On Monday, October 25, the U.S. District Court for the Western District of Washington in Seattle ruled that Amazon.com would not have to comply with the North Carolina Department of Revenue’s request for data revealing the identities of North Carolina customers and “detailed records of their purchases, including the expressive content.” The state had sought the information to assess Amazon.com’s sales tax liability.
U.S. District Judge Marsha Pechman ruled that North Carolina Department of Revenue’s data request threatened reader privacy, but she stipulated that her decision “does not prohibit the [Department of Revenue] from issuing a new request for information” with only general product information.
“It is heartening to see a court again rule in favor of readers’ First Amendment right to privacy,” said ABA CEO Oren Teicher. “It is clear from the ruling and the details of the case, many of which only came to light this week, that the North Carolina Department of Revenue’s second request for data from Amazon.com would have potentially compromised North Carolina customers’ right to privacy. That said, this situation could easily have been averted if Amazon.com had simply followed the state’s existing sales and use tax laws in the first place. We have never believed that sales tax equity compromises reader privacy, which Judge Pechman underscores in her ruling.”

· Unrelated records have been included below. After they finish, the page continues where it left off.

(** The word is accepted from [q] in the textbook sense: the run exists
    and ends in an accepting state. *)
Definition classicalAccepts (tf : TransitionFunction.t) (q : State.t)
    (w : list string) : bool :=
  match deltaStar tf q w with
  | Some q' => State.getIsAccepting q'
  | None => false
  end.

Definition isHaltEvent (e : Event) : bool :=
  match e with onHalt _ _ _ => true | _ => false end.

Definition isAcceptEvent (e : Event) : bool :=
  match e with onAccept _ _ _ => true | _ => false end.

Definition isRejectEvent (e : Event) : bool :=
  match e with onReject _ _ _ => true | _ => false end.

Definition isStepEvent (e : Event) : bool :=
  match e with onStep _ _ _ _ => true | _ => false end.

Definition countEvents (kind : Event -> bool) (events : list Event) : nat :=
  List.length (filter kind events).

Definition isNormalFalse (c : Completion bool) : bool :=
  match c with Normal false => true | _ => false end.

(** The acceptance mode tells why an accepted DPDA is accepted. *)
Definition DPDA_modeTruthful (m : DPDA.t) : Prop :=
  DPDA.isAccepted m = true ->
  (State.getIsAccepting (DPDA.currentState m) = true
   /\ DPDA.acceptanceMode m = Some DPDA.ACCEPT_BY_STATE)
  \/ (State.getIsAccepting (DPDA.currentState m) = false
      /\ Stack.isEmpty (DPDA.stack m) = true
      /\ DPDA.acceptanceMode m = Some DPDA.ACCEPT_BY_STACK).

(** The stack alphabet and the initial stack symbol the constructor
    settles on. *)
Definition DPDA_chosenStackAlphabet (attribs : option DPDA.Attribs) : Alphabet.t :=
  match attribs with
  | Some {| DPDA.attribs_stackAlphabet := Some a |} => a
  | _ => Alphabet.UNRESTRICTED
  end.

Definition DPDA_chosenInitialStackSymbol (attribs : option DPDA.Attribs) : string :=
  match attribs with
  | Some {| DPDA.attribs_initialStackSymbol := Some c |} => c
  | _ => Alphabet.getBlank (DPDA_chosenStackAlphabet attribs)
  end.

(** A machine seen through its getters only: the record of the callbacks
    fired so far is dropped, and for the DPDA also the acceptance mode,
    which no method reads. *)
Definition DFA_withoutTrace (m : DFA.t) : DFA.t :=
  DFA.mk (DFA.alphabet m) (DFA.transitionFunction m) (DFA.initialState m)
         (DFA.currentState m) (DFA.stepCount m) (DFA.isHalted m)
         (DFA.isAccepted m) (DFA.tape m) (DFA.pointerPosition m) [].

Definition EpsilonDFA_withoutTrace (m : EpsilonDFA.t) : EpsilonDFA.t :=
  EpsilonDFA.mk (EpsilonDFA.alphabet m) (EpsilonDFA.transitionFunction m)
                (EpsilonDFA.initialState m) (EpsilonDFA.currentState m)
                (EpsilonDFA.stepCount m) (EpsilonDFA.isHalted m)
                (EpsilonDFA.allowEpsilonTransitions m)
                (EpsilonDFA.isAccepted m) (EpsilonDFA.tape m)
                (EpsilonDFA.pointerPosition m) [].

Definition DPDA_withoutHistory (m : DPDA.t) : DPDA.t :=
  DPDA.mk (DPDA.alphabet m) (DPDA.transitionFunction m) (DPDA.initialState m)
          (DPDA.currentState m) (DPDA.stepCount m) (DPDA.isHalted m)
          (DPDA.stackAlphabet m) None (DPDA.isAccepted m) (DPDA.stack m)
          (DPDA.initialStackSymbol m) (DPDA.tape m) (DPDA.pointerPosition m) [].

End Observations.

(** ** Further sample machines *)
Module MoreSamples.
Import Samples.
#[local] Existing Instance tilde.
Local Open Scope string_scope.

(** [q0 --epsilon--> q0]: an epsilon transition from a state to itself,
    for the DFA and, asking nothing of the stack, for the DPDA. *)
Definition loopTF : TransitionFunction.t :=
  TransitionFunction.ofList [ (on q0 EPSILON_STRING, goto q0) ].

Definition stackLoopTF : TransitionFunction.t :=
  TransitionFunction.ofList
    [ (onTop q0 EPSILON_STRING EPSILON_STRING, goto q0) ].

(** Reading [a] over [Z] asks to push [b], which is not a symbol of the
    stack alphabet [{Z,a}]. *)
Definition refusedPushTF : TransitionFunction.t :=
  TransitionFunction.ofList [ (onTop q0 "a" "Z", change q0 "b") ].

Definition edfaLoop : EpsilonDFA.t := edfaOn loopTF "a".
Definition dpdaLoop : DPDA.t := dpdaOn stackLoopTF "a".
Definition dpdaRefusedPush : DPDA.t := dpdaOn refusedPushTF "a".

(** A DPDA whose initial stack symbol [b] its stack alphabet refuses. *)
Definition dpdaRefusedSymbol : DPDA.t :=
  DPDA.mk Alphabet.UNRESTRICTED countingTF q0 q0 1 false stackAB None true
          ["a"] "b" "ab" 1 [].

Definition refusedSymbolAttribs : DPDA.Attribs :=
  {| DPDA.attribs_alphabet := None;
     DPDA.attribs_stackAlphabet := Some stackAB;
     DPDA.attribs_initialStackSymbol := Some "b" |}.

(** A session on a DPDA: read [ab], run to the end. *)
Definition sessionAB : list Op := [SetInputString "ab"; Run 5].

End MoreSamples.

(** * Properties of the engines *)

Arguments Tape.length : simpl never.
Arguments Tape.charAt : simpl never.
Arguments Stack.peek : simpl never.

(** ** Proof steps shared by the engine lemmas *)

Ltac unfold_methods :=
  unfold
    DFA.step, DFA.reset, DFA.BaseMachine_reset, DFA.setInputString,
    DFA.callOnAccept, DFA.callOnReject, DFA.callOnHalt, DFA.callOnStep,
    DFA.setPointerPosition, DFA.getPointerPosition, DFA.getTape, DFA.setTape,
    DFA.getIsHalted, DFA.setIsHalted, DFA.getIsAccepted, DFA.setIsAccepted,
    DFA.getStepCount, DFA.setStepCount, DFA.getCurrentState, DFA.setCurrentState,
    DFA.getTransitionFunction, DFA.emit,
    EpsilonDFA.step, EpsilonDFA.halt, EpsilonDFA.reset, EpsilonDFA.BaseMachine_reset,
    EpsilonDFA.setInputString,
    EpsilonDFA.callOnAccept, EpsilonDFA.callOnReject, EpsilonDFA.callOnHalt,
    EpsilonDFA.callOnStep,
    EpsilonDFA.setPointerPosition, EpsilonDFA.getPointerPosition, EpsilonDFA.getTape,
    EpsilonDFA.setTape, EpsilonDFA.getIsHalted, EpsilonDFA.setIsHalted,
    EpsilonDFA.getIsAccepted, EpsilonDFA.setIsAccepted, EpsilonDFA.getStepCount,
    EpsilonDFA.setStepCount, EpsilonDFA.getCurrentState, EpsilonDFA.setCurrentState,
    EpsilonDFA.getTransitionFunction, EpsilonDFA.emit,
    DPDA.step, DPDA.halt, DPDA.reset, DPDA.BaseMachine_reset, DPDA.setInputString,
    DPDA.stackPop, DPDA.stackPeek, DPDA.stackPush, DPDA.setInitialStackSymbol,
    DPDA.getInitialStackSymbol, DPDA.getStack, DPDA.setStack, DPDA.getStackAlphabet,
    DPDA.setAcceptanceMode,
    DPDA.callOnAccept, DPDA.callOnReject, DPDA.callOnHalt, DPDA.callOnStep,
    DPDA.setPointerPosition, DPDA.getPointerPosition, DPDA.getTape, DPDA.setTape,
    DPDA.getIsHalted, DPDA.setIsHalted, DPDA.getIsAccepted, DPDA.setIsAccepted,
    DPDA.getStepCount, DPDA.setStepCount, DPDA.getCurrentState, DPDA.setCurrentState,
    DPDA.getTransitionFunction, DPDA.emit,
    when, throw, bind, ret, gets, modify in *.

Lemma eqb_false_negb (b : bool) : Bool.eqb b false = negb b.
Proof. destruct b; reflexivity. Qed.

Lemma app_two_last {A : Type} (l : list A) (a b : A) :
  (l ++ [a]) ++ [b] = l ++ [a; b].
Proof. rewrite <- app_assoc. reflexivity. Qed.

(** Evaluate the method body as far as the known tests allow. *)
Ltac simp_loop :=
  repeat (cbn;
    first
      [ match goal with
        | H : ?x = true |- context [?x] => progress rewrite H
        | H : ?x = false |- context [?x] => progress rewrite H
        | H : ?x = None |- context [?x] => progress rewrite H
        | H : ?x = Some _ |- context [?x] => progress rewrite H
        | H : ?x = Command.NoAction |- context [?x] => progress rewrite H
        | H : ?x = Command.STACK_CHANGE _ |- context [?x] => progress rewrite H
        end
      | progress rewrite ?Bool.andb_false_r, ?Bool.andb_true_r,
          ?Bool.orb_false_r, ?Bool.orb_true_r, ?String.eqb_refl,
          ?eqb_false_negb ]);
  cbn.

Ltac case_test :=
  match goal with
  | |- context [if ?b then _ else _] => destruct b eqn:?
  | |- context [match ?b with Some _ => _ | None => _ end] => destruct b eqn:?
  | |- context [match ?b with
                | Command.NoAction => _
                | Command.STACK_CHANGE _ => _
                end] => destruct b eqn:?
  end.

Ltac run_method := unfold_methods; simp_loop.

Lemma leb_iff_le (a b : nat) : (a <=? b) = true <-> a <= b.
Proof. apply Nat.leb_le. Qed.

(** ** The scenarios of the specification *)

Section Scenarios.
#[local] Existing Instance Samples.tilde.
Import Samples.

(** Input [011]: the DFA of [src/unnamed/part_000] halts accepted at step
    3 with the cursor at 3; the DFA of [src/src/DFA.js] needs a fourth
    call. *)
Example edfa_accepts_011 :
  let m := snd (EpsilonDFA.run 3 edfaBinary011) in
  EpsilonDFA.isHalted m = true /\ EpsilonDFA.isAccepted m = true
  /\ EpsilonDFA.stepCount m = 3 /\ EpsilonDFA.pointerPosition m = 3.
Proof. vm_compute. auto. Qed.

Example dfa_accepts_011 :
  fst (DFA.run 3 dfaBinary011) = Normal false
  /\ let m := snd (DFA.run 4 dfaBinary011) in
     DFA.isHalted m = true /\ DFA.isAccepted m = true
     /\ DFA.stepCount m = 4 /\ DFA.pointerPosition m = 3.
Proof. vm_compute. auto. Qed.

(** Input [00]: halted and rejected in [q0], cursor at 2. *)
Example edfa_rejects_00 :
  let m := snd (EpsilonDFA.run 5 (edfaOn binaryTF "00")) in
  EpsilonDFA.isHalted m = true /\ EpsilonDFA.isAccepted m = false
  /\ EpsilonDFA.currentState m = q0 /\ EpsilonDFA.pointerPosition m = 2.
Proof. vm_compute. auto. Qed.

(** Input [ab] on the DPDA: the stack empties as the tape is exhausted,
    accepted by stack. *)
Example dpda_accepts_ab_by_stack :
  let m := snd (DPDA.run 5 dpdaCountingAB) in
  DPDA.isHalted m = true /\ DPDA.isAccepted m = true
  /\ DPDA.stack m = [] /\ DPDA.pointerPosition m = 2
  /\ DPDA.acceptanceMode m = Some DPDA.ACCEPT_BY_STACK.
Proof. vm_compute. auto. Qed.

End Scenarios.

(** ** Halted machines *)

(** C6. Once the halted flag is set, [step] answers [true] and hands the
    machine back as it was: cursor, stack, step count, current state and
    accepted flag are unchanged and the trace gains no callback; this
    holds for every further call. *)
Theorem C6_step_on_halted_machine {K : AlphabetConstants} :
  (forall (m : DFA.t) (k : nat), DFA.isHalted m = true ->
     DFA.step m = (Normal true, m)
     /\ Nat.iter k (fun s => snd (DFA.step s)) m = m)
  /\ (forall (m : EpsilonDFA.t) (k : nat), EpsilonDFA.isHalted m = true ->
     EpsilonDFA.step m = (Normal true, m)
     /\ Nat.iter k (fun s => snd (EpsilonDFA.step s)) m = m)
  /\ (forall (m : DPDA.t) (k : nat), DPDA.isHalted m = true ->
     DPDA.step m = (Normal true, m)
     /\ Nat.iter k (fun s => snd (DPDA.step s)) m = m).
Proof.
  assert (D : forall m, DFA.isHalted m = true -> DFA.step m = (Normal true, m))
    by (intros m Hh; run_method; reflexivity).
  assert (E : forall m, EpsilonDFA.isHalted m = true ->
                        EpsilonDFA.step m = (Normal true, m))
    by (intros m Hh; run_method; reflexivity).
  assert (P : forall m, DPDA.isHalted m = true -> DPDA.step m = (Normal true, m))
    by (intros m Hh; run_method; reflexivity).
  repeat split; auto.
  - induction k as [|k IH]; [reflexivity|]. rewrite Nat.iter_succ, IH, D; auto.
  - induction k as [|k IH]; [reflexivity|]. rewrite Nat.iter_succ, IH, E; auto.
  - induction k as [|k IH]; [reflexivity|]. rewrite Nat.iter_succ, IH, P; auto.
Qed.

Section C6_example.
#[local] Existing Instance Samples.tilde.

Import Samples.

Lemma C6_witness :
  (DFA.step haltedDFA = (Normal true, haltedDFA)
   /\ Nat.iter 3 (fun s => snd (DFA.step s)) haltedDFA = haltedDFA)
  /\ (EpsilonDFA.step haltedEpsilonDFA = (Normal true, haltedEpsilonDFA)
   /\ Nat.iter 3 (fun s => snd (EpsilonDFA.step s)) haltedEpsilonDFA = haltedEpsilonDFA)
  /\ (DPDA.step haltedDPDA = (Normal true, haltedDPDA)
   /\ Nat.iter 3 (fun s => snd (DPDA.step s)) haltedDPDA = haltedDPDA).
Proof.
  destruct (C6_step_on_halted_machine (K := Samples.tilde)) as (D & E & P).
  split; [| split].
  - apply D. reflexivity.
  - apply E. reflexivity.
  - apply P. reflexivity.
Defined.
End C6_example.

Teicher added that ABA is urging the North Carolina Department of Revenue to refashion its request to ensure reader privacy and to “intensify its efforts to require Amazon.com to comply with existing sales tax laws.”
In December 2009, the North Carolina Department of Revenue requested data from Amazon.com including “all information for all sales to customers with a North Carolina shipping address by month in an electronic format for all dates between August 1, 2003, and February 28, 2010,” as part of an investigation into Amazon.com’s tax liability. In June, responding to a written inquiry from ABA, North Carolina said, “The Department has reiterated to Amazon and to the media that it is not interested in obtaining book titles and does not require this information in order to calculate the proper amount of tax. The Department does, however, require product codes or descriptions because this information is necessary to calculate the tax. Books, for example, are taxed at a different rate than food.”
In complying with this request, Amazon.com also included an Amazon Specific Identification Number (ASIN) for every purchase that permits access to specific, detailed product descriptions, including book titles. Amazon did this even though the company had, as described in the ruling, a five-digit tax code that includes generic product descriptions. In March 2010, the North Carolina Department of Revenue issued a second request for data from Amazon.com, which included the names of Amazon’s customers in North Carolina.
Teicher stressed that the collection of general purchase information, which is not title specific, for purposes of use tax enforcement does not violate the First Amendment, and that ABA continues to fully support the equitable enforcement of sales and use tax laws. “The surrender of customer purchase data is in no way mandated by the sales tax equity legislation passed in North Carolina,” Teicher said. “Affiliate nexus laws, passed in North Carolina, Rhode Island, and New York, require remote retailers to collect and remit the sales tax to the state and do not require that they submit customer data to any state entity.”